Activity:
The lines from the first line of the entries through the line containing "(addresses are those" are to be repeated exactly, with both of those lines included.

..........

(* ===== verification/FixedSize.v ===== *)
(** * The allocator of objects of one size

    [kernel/mem/fixed_size_alloc.c] and [include/mem/fixed_size_alloc.h]: pages of
    objects with a free list through them.  Two interfaces: [PagePool] is what the
    file expects of the page allocator behind [pmm_alloc_page] and [pmm_free_page]
    (addresses are those of the direct map), [ObjAlloc] is what the file promises
    its callers, and [fixed_size_obj_alloc] shows that it does.  A list is the list
    of its nodes.  Ranges per memory domain and the hooks on objects are not
    modelled; every call runs under the lock of the range. *)

From S2P Require Import Prelude BitMath BuddyPage Rbt RbtShape.

Lemma filter_ext {A} (P Q : A -> Prop) `{!forall x, Decision (P x), !forall x, Decision (Q x)} (l : list A) : (forall x, x ∈ l -> P x <-> Q x) -> filter P l = filter Q l.
Proof.
  induction l as [|x l IH]; intros HPQ; [done|]. rewrite !filter_cons, IH by (intros y Hy; apply HPQ; by right).
  specialize (HPQ x (list_elem_of_here x l)). repeat case_decide; tauto.
Qed.

(** A page of the direct map. *)
Definition page_addr (p : Z) : Prop := 0 < p /\ p + PAGE_SIZE <= 2 ^ 64 /\ p mod PAGE_SIZE = 0.

(** [pmm_alloc_page] gives a page that is not in use, or [NULL] (0). *)
Class PagePool (P : Type) := {
  pool_held : P -> gset Z;
  pool_alloc : P -> Z * P;
  pool_free : P -> Z -> P;
  pool_alloc_null s : (pool_alloc s).1 = 0 -> pool_held (pool_alloc s).2 = pool_held s;
  pool_alloc_page s : (pool_alloc s).1 <> 0 ->
    page_addr (pool_alloc s).1 /\ ((pool_alloc s).1 ∉ pool_held s) /\ pool_held (pool_alloc s).2 = {[(pool_alloc s).1]} ∪ pool_held s;
  pool_free_held s p : (p ∈ pool_held s) -> pool_held (pool_free s p) = pool_held s ∖ {[p]};
}.

(** Objects that can be nodes of a tree: [obj_live] are those handed out. *)
Class ObjAlloc (F : Type) := {
  obj_ok : F -> Prop;
  obj_live : F -> gset Z;
  obj_alloc : F -> outcome (Z * F);
  obj_free : F -> Z -> outcome F;
  obj_reclaim : F -> outcome F;
  obj_alloc_ok f : obj_ok f -> exists p f', obj_alloc f = Ok (p, f') /\ obj_ok f' /\
    ((p = 0 /\ obj_live f' = obj_live f) \/ (ok_addr p /\ (p ∉ obj_live f) /\ obj_live f' = {[p]} ∪ obj_live f));
  obj_free_ok f p : obj_ok f -> (p ∈ obj_live f) -> exists f', obj_free f p = Ok f' /\ obj_ok f' /\ obj_live f' = obj_live f ∖ {[p]};
  obj_reclaim_ok f : obj_ok f -> exists f', obj_reclaim f = Ok f' /\ obj_ok f' /\ obj_live f' = obj_live f;
}.

Definition FIXED_SIZE_KEEP_EMPTY_PAGES : Z := 1.
Definition DOMAIN_ID_NONE : Z := 2 ^ 64 - 1.
(** [sizeof(struct fixed_size_page_hdr)] and [sizeof(struct fixed_size_node)]. *)
Definition sizeof_hdr : Z := 40.
Definition sizeof_fsn : Z := 16.

(** The links of [page_list] are the list [fl_pages]. *)
Record fixed_size_page_hdr := mkPageHdr { hdr_domain : Z; free_count : Z; total : Z }.
Record fixed_size_range_attributes := mkAttrs { obj_size : Z; obj_align : Z }.

Section FixedSize.
Context {P : Type} `{!PagePool P}.

(** [struct fixed_size_range], with the headers of its pages and the page
    allocator. *)
Record fixed_size_range := mkFsr {
  attrs : fixed_size_range_attributes;
  freelist : list Z;
  fl_pages : list Z;
  empty_pages : Z;
  full_node_size : Z;
  fsr_domain : Z;
  hdrs : gmap Z fixed_size_page_hdr;
  pool : P;
}.
Definition with_free (r : fixed_size_range) (l : list Z) : fixed_size_range :=
  mkFsr (attrs r) l (fl_pages r) (empty_pages r) (full_node_size r) (fsr_domain r) (hdrs r) (pool r).
Definition with_hdr (r : fixed_size_range) (p : Z) (h : fixed_size_page_hdr) : fixed_size_range :=
  mkFsr (attrs r) (freelist r) (fl_pages r) (empty_pages r) (full_node_size r) (fsr_domain r) (<[p := h]> (hdrs r)) (pool r).
Definition with_empty (r : fixed_size_range) (n : Z) : fixed_size_range :=
  mkFsr (attrs r) (freelist r) (fl_pages r) n (full_node_size r) (fsr_domain r) (hdrs r) (pool r).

..........

Solution for this task:
(* ===== verification/FixedSize.v ===== *)
(** * The allocator of objects of one size

    [kernel/mem/fixed_size_alloc.c] and [include/mem/fixed_size_alloc.h]: pages of
    objects with a free list through them.  Two interfaces: [PagePool] is what the
    file expects of the page allocator behind [pmm_alloc_page] and [pmm_free_page]
    (addresses are those of the direct map), [ObjAlloc] is what the file promises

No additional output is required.